Write how many lines in the records below include the string "PyText". No other text should be given.

(Stored dataset items)
========================================================================

Lemma should_monitor_running_record_witness :
  Py.contains "CRITICAL_X"
    (skip_reason (new_record Scenario.fmt Scenario.manager "node-1" "CRITICAL_X"
                    (Some 900) 0)) = true.
Proof.
  destruct (should_monitor_running_record Scenario.manager "i-1" "node-1" 500
              WriteOk (Scenario.one_record 900)
              (new_record Scenario.fmt Scenario.manager "node-1" "CRITICAL_X"
                 (Some 900) 0) 0 900 eq_refl eq_refl eq_refl
              ltac:(lia) ltac:(discriminate)) as (_ & _ & Herror & _).
  apply Herror. reflexivity.
Defined.

Lemma list_exclusions_items_witness :
  ∃ info,
    _load_exclusions (Scenario.one_record 900) !! "i-1" = Some info
    ∧ ExclusionStatus.item_of Scenario.manager 1000 ("i-1", info)
      ∈ ExclusionStatus.list_exclusions Scenario.manager 1000
          (Scenario.one_record 900).
Proof.
  exists (new_record Scenario.fmt Scenario.manager "node-1" "CRITICAL_X"
            (Some 900) 0).
  split; [reflexivity|].
  apply (list_exclusions_items Scenario.manager 1000 (Scenario.one_record 900)).
  reflexivity.
Defined.

Lemma show_status_displays_while_time_left_witness :
  ¬ ExclusionStatus.displayed "i-1"
      (ExclusionStatus.show_status Scenario.manager 900 (Scenario.one_record 900))
  ∧ (should_monitor Scenario.manager "i-1" "node-1" 900 WriteOk
       (Scenario.one_record 900)).1.1 = false.
Proof.
  destruct (show_status_displays_while_time_left Scenario.manager "i-1" "node-1"
              900 WriteOk (Scenario.one_record 900)
              (new_record Scenario.fmt Scenario.manager "node-1" "CRITICAL_X"
                 (Some 900) 0) 0 900 eq_refl eq_refl eq_refl) as [_ Hgap].
  destruct (Hgap eq_refl ltac:(discriminate)) as [Hhidden Hanswer].
  split; [exact Hhidden|]. rewrite Hanswer. reflexivity.
Defined.

Lemma get_dcgm_pods_with_nodes_names_witness :
  PyText.strip "dcgm-server-8nk94" = "dcgm-server-8nk94".
Proof.
  destruct (get_dcgm_pods_with_nodes_names true true
              ("  dcgm-server-8nk94 | node-2  ")) as [_ Hpairs].
  apply (Hpairs "dcgm-server-8nk94" "node-2").
  vm_compute. left.
Defined.

Lemma get_dcgm_pods_with_nodes_render_witness :
  PodDiscovery.get_dcgm_pods_with_nodes true true
    (PodDiscovery.render (pods_with_nodes Scenario.env))
  = pods_with_nodes Scenario.env.
Proof.
  apply get_dcgm_pods_with_nodes_render.
  repeat constructor; simpl; try discriminate;
    repeat constructor; discriminate.
Defined.

Lemma get_dcgm_pods_with_nodes_by_line_witness :
  PodDiscovery.get_dcgm_pods_with_nodes true true
    ("dcgm-a|node-1" +:+ String PyText.newline
       ("NAME NODE" +:+ String PyText.newline "dcgm-b|node-2"))
  = PodDiscovery.get_dcgm_pods_with_nodes true true
      ("dcgm-a|node-1" +:+ String PyText.newline "dcgm-b|node-2").
Proof.
  apply (get_dcgm_pods_with_nodes_by_line "dcgm-a|node-1" "dcgm-b|node-2"
           "NAME NODE").
  - vm_compute. intros Hin. repeat (apply elem_of_cons in Hin as [Hin | Hin];
                                    [discriminate Hin|]).
    by apply elem_of_nil in Hin.
  - vm_compute. intros Hin. repeat (apply elem_of_cons in Hin as [Hin | Hin];
                                    [discriminate Hin|]).
    by apply elem_of_nil in Hin.
Defined.

Lemma handle_gpu_error_ignores_store_result_witness :
  ∃ w',
    handle_gpu_error Scenario.env Scenario.monitor
      (Scenario.descriptor "XID_ERROR" 1) "node-1" "i-1"
      {| file := Scenario.one_record 900; trace := []; store_ops := 0 |}
    = (Returns (), w')
    ∧ requests (trace w')
      = [send_cloudwatch_metrics "XID_ERROR" 1 "node-1" "i-1";
         call_reboot_script "node-1" "i-1" 30 true]
    ∧ file w' = Scenario.one_record 900.
Proof.
  destruct (handle_gpu_error_ignores_store_result Scenario.env Scenario.monitor
              "XID_ERROR" 1 (Some 0) "node-1" "i-1"
              {| file := Scenario.one_record 900; trace := []; store_ops := 0 |}
              eq_refl) as (w' & Hrun & Hreq & Hkept & _).
  exists w'. split; [exact Hrun|]. split; [exact Hreq|].
  apply Hkept. vm_compute. by eexists.
Defined.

========================================================================

[EXERCISE RESULT]
4